Ab drei Uhr nachmittags ist Rolf Blapp als Helfer im Zelt drei bei der Glärnisch-Sporthalle eingeteilt. Bis dahin schlendert er den zahlreichen Ständen entlang. Ihn interessiert das Handwerk. Er schaut dem Mann zu, der aus Goldfäden fein verzierte Hauben herstellt. Und er betrachtet die alte Einrichtung aus Holz und Metall, mit der Hanffasern zu dünnen Seilen gedreht werden. Eben löst der Seiler ein fertiges Seil von den Haken und überreicht es dem Knaben, der beim Drehen geholfen hat. Blapp gefällt die Fingerfertigkeit, mit der die Leute an der Arbeit sind. «Auch ich arbeite als Gärtner mit den Händen.»

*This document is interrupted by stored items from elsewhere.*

(** C2 as stated fails: the call returns the parse error of the second
    charm after a task was submitted for the first and has made its
    request. *)
Lemma fail_fast_counterexample :
  http_FetchIcons (fetcher 2 serving) broken fetch_then_fail =
    Some (state (fetcher 2 serving) broken fetch_then_fail) /\
  caller (state (fetcher 2 serving) broken fetch_then_fail) =
    Returned None
      (Some (errgo_Notef malformed "cannot parse charm %q"
               [arg_string "a:b"])) /\
  submitted (state (fetcher 2 serving) broken fetch_then_fail) =
    [cs "mysql"] /\
  requested (state (fetcher 2 serving) broken fetch_then_fail) =
    ["https://charms.test/cs/mysql/icon.svg"].
Proof. split_and!; vm_compute; reflexivity. Qed.

Lemma parse_failure_aborts_witness :
  Services broken = [svc "mysql"] ++ svc "a:b" :: [svc "wordpress"] /\
  parses ParseReference [svc "mysql"] [cs "mysql"] /\
  ParseReference (Charm (svc "a:b")) = fail malformed /\
  link_FetchIcons broken =
    (None, Some (errgo_Notef malformed "cannot parse charm %q"
                   [arg_string (Charm (svc "a:b"))])) /\
  submitted (state (fetcher 2 serving) broken fetch_then_fail)
    = distinct Path [cs "mysql"].
Proof.
  assert (parses ParseReference [svc "mysql"] [cs "mysql"]) as Hp
    by (repeat constructor).
  pose proof (parse_failure_aborts ParseReference Path serving linker
                (fetcher 2 serving) broken [svc "mysql"] (svc "a:b")
                [svc "wordpress"] [cs "mysql"] malformed
                eq_refl Hp eq_refl) as (Hl&_&Hh).
  split_and!; [reflexivity | exact Hp | reflexivity | exact Hl |].
  destruct (Hh fetch_then_fail
              (state (fetcher 2 serving) broken fetch_then_fail))
    as (_&_&Hr); [vm_compute; reflexivity|].
  eapply Hr. vm_compute. reflexivity.
Defined.
(** * Firmament: label selectors and node affinity (scheduling/label_utils.cc)

    A shallow embedding of the label-matching predicates of Firmament's
    scheduler, and the properties the specification states about them.

    Conventions of the embedding:
    - protobuf messages are records; a [repeated] field is a [list], a
      message-typed field with a [has_x()] accessor is an [option];
    - a protobuf enum field holds an integer, so [LabelSelector.type] is a
      [Z] and the enumerators are names for 0, 1, 2, 3;
    - [unordered_map<string, string>] is [gmap string string] and
      [unordered_set<string>] is [gset string];
    - [LOG(FATAL)] ends the process: a call either returns a value or is
      fatal, which is the [outcome] type below. *)

From Stdlib Require Import ZArith.
From stdpp Require Import gmap strings list fin_maps.

Local Open Scope Z_scope.

(** ** Outcomes: a returned value, or a fatal log line *)

Inductive outcome (A : Type) : Type :=
  | Returns (a : A)
  | Fatal (unsupported : Z).
Arguments Returns {A} a.
Arguments Fatal {A} unsupported.

(** Sequencing: a fatal call ends the caller too. With these instances the
    code below reads [x ← c; k]. *)
#[global] Instance outcome_ret : MRet outcome := @Returns.
#[global] Instance outcome_bind : MBind outcome := fun A B k c =>
  match c with
  | Returns a => k a
  | Fatal t => Fatal t
  end.
(** Floor INFO, output level lowered to VERBOSE: WARN is written once,
    DEBUG stays a no-op whose aborting arguments are not evaluated, and
    [ZF_LOG_OUTPUT] is what it is at output level INFO. *)
Lemma output_level_below_floor_is_floor_witness :
  ZF_LOG recording_write_d recording_write LOGW net_unit main_42
    (ret ("w", [])) (fresh_world ZF_LOG_VERBOSE)
  = (Returned tt,
     {| user := [ZF_LOG_WARN];
        globals := globals (fresh_world ZF_LOG_VERBOSE);
        sink_calls := [] |})
  /\ ZF_LOG recording_write_d recording_write LOGD net_unit main_42
       fatal_args (fresh_world ZF_LOG_VERBOSE)
     = (Returned tt, fresh_world ZF_LOG_VERBOSE)
  /\ ZF_LOG_OUTPUT net_unit ZF_LOG_DEBUG (fresh_world ZF_LOG_VERBOSE)
     = ZF_LOG_OUTPUT net_unit ZF_LOG_DEBUG (fresh_world ZF_LOG_INFO).
Proof.
  pose proof (output_level_below_floor_is_floor (list Z)
                recording_write_d recording_write net_unit ZF_LOG_VERBOSE
                (fresh_world ZF_LOG_VERBOSE) (fresh_world ZF_LOG_INFO)
                eq_refl eq_refl eq_refl)
    as (Hsame & _ & Hcall).
  split; [exact (Hcall LOGW main_42 (ret ("w", [])))|].
  split; [exact (Hcall LOGD main_42 fatal_args)|].
  apply Hsame.
Defined.

(** A WARN statement in the debug unit with prefix ["APP"] and in the
    release unit without prefix: same floor, same output level, same
    decision. *)
Lemma emit_decision_depends_on_levels_only_witness :
  ZF_LOG_OUTPUT net_unit (macro_level LOGW) app_world
  = ZF_LOG_OUTPUT net_unit_release (macro_level LOGW)
      (snd (zf_log_set_tag_prefix None app_world)).
Proof.
  apply (emit_decision_depends_on_levels_only nat
           (_zf_log_write_d simple_vformat 64 true)
           (_zf_log_write simple_vformat 64 true)
           LOGW net_unit net_unit_release main_42 main_42
           pid_args (ret ("x", [])) app_world
           (snd (zf_log_set_tag_prefix None app_world))).
  - reflexivity.
  - reflexivity.
Defined.

(** After [zf_log_set_output_level(ZF_LOG_NONE)] a FATAL and an ERROR
    statement change nothing. *)
Lemma NONE_is_top_and_silences_all_witness :
  run_statements (_zf_log_write_d simple_vformat 64 true)
                 (_zf_log_write simple_vformat 64 true)
                 [(LOGF, net_unit, main_42, pid_args);
                  (LOGE, net_unit_release, main_42, pid_args)]
                 (snd (zf_log_set_output_level ZF_LOG_NONE app_world))
  = (Returned tt, snd (zf_log_set_output_level ZF_LOG_NONE app_world)).
Proof.
  apply (NONE_is_top_and_silences_all nat
           (_zf_log_write_d simple_vformat 64 true)
           (_zf_log_write simple_vformat 64 true)).
  reflexivity.
Defined.

(** * The modelled implementation on the worked example *)

(** The tag compositions of section 8. *)
Example tag_composition :
  effective_tag (Some "APP") (Some "NET") = "APP.NET"
  /\ effective_tag None (Some "NET") = "NET"
  /\ effective_tag (Some "APP") None = "APP".
Proof. repeat split. Qed.

(** Floor INFO, output level untouched: a DEBUG statement leaves no trace
    and does not even evaluate its arguments; an INFO statement delivers one
    line that ends in the formatted message. *)
Example floor_INFO_scenario :
  log_call simple_vformat 64 false LOGD net_unit main_42 pid_args app_world
  = (Returned tt, app_world)
  /\ log_call simple_vformat 64 false LOGI net_unit main_42 pid_args app_world
     = (Returned tt,
        {| user := 1%nat; globals := globals app_world;
           sink_calls :=
             [ {| sink_cb := 7%N; sink_lvl := ZF_LOG_INFO;
                  sink_s := "APP.NET main main.c:42 started pid=42"
                            ++ EOL ++ NUL;
                  sink_len := 37 |} ] |}).
Proof. split; reflexivity. Qed.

Das Betrachten der Klöpplerin erinnert ihn an den Klöppeltanz: «Bei diesem tanzen wir ein Klöppelmuster.» Rolf Blapp kennt sich aus beim Tanzen. Welsche Tänze erkennt er daran, dass sie schneller sind als deutschschweizerische. In den Bewegungen der Kreistänze erkennt er die einzelnen Figuren und kann sie benennen: zum Beispiel den Oberländer Schwingschritt oder den Dreitritt. Dem Abschlusstanz kann er als Helfer wenigstens zusehen: Die Stelldance-Gruppe spielt «De Seppl», der Chor singt, und viele Gruppen tanzen dazu.

Rolf Ringger, der Präsident der Zürcher Trachtenvereinigung, zieht trotz der morgendlichen Regengüsse eine positive Bilanz: «Die Gäste sind zufrieden, das ist die Hauptsache.» Er schätzt, dass 1500 Trachtenleute und etwa 2000 Besucherinnen und Besucher nach Wädenswil gekommen sind. Er ist zufrieden mit der neuen Kombination von Singen und Tanzen, von Handwerkskultur und Kulinarik: «Wir haben in der Trachtenszene einen neuen Akzent gesetzt.» (Tages-Anzeiger)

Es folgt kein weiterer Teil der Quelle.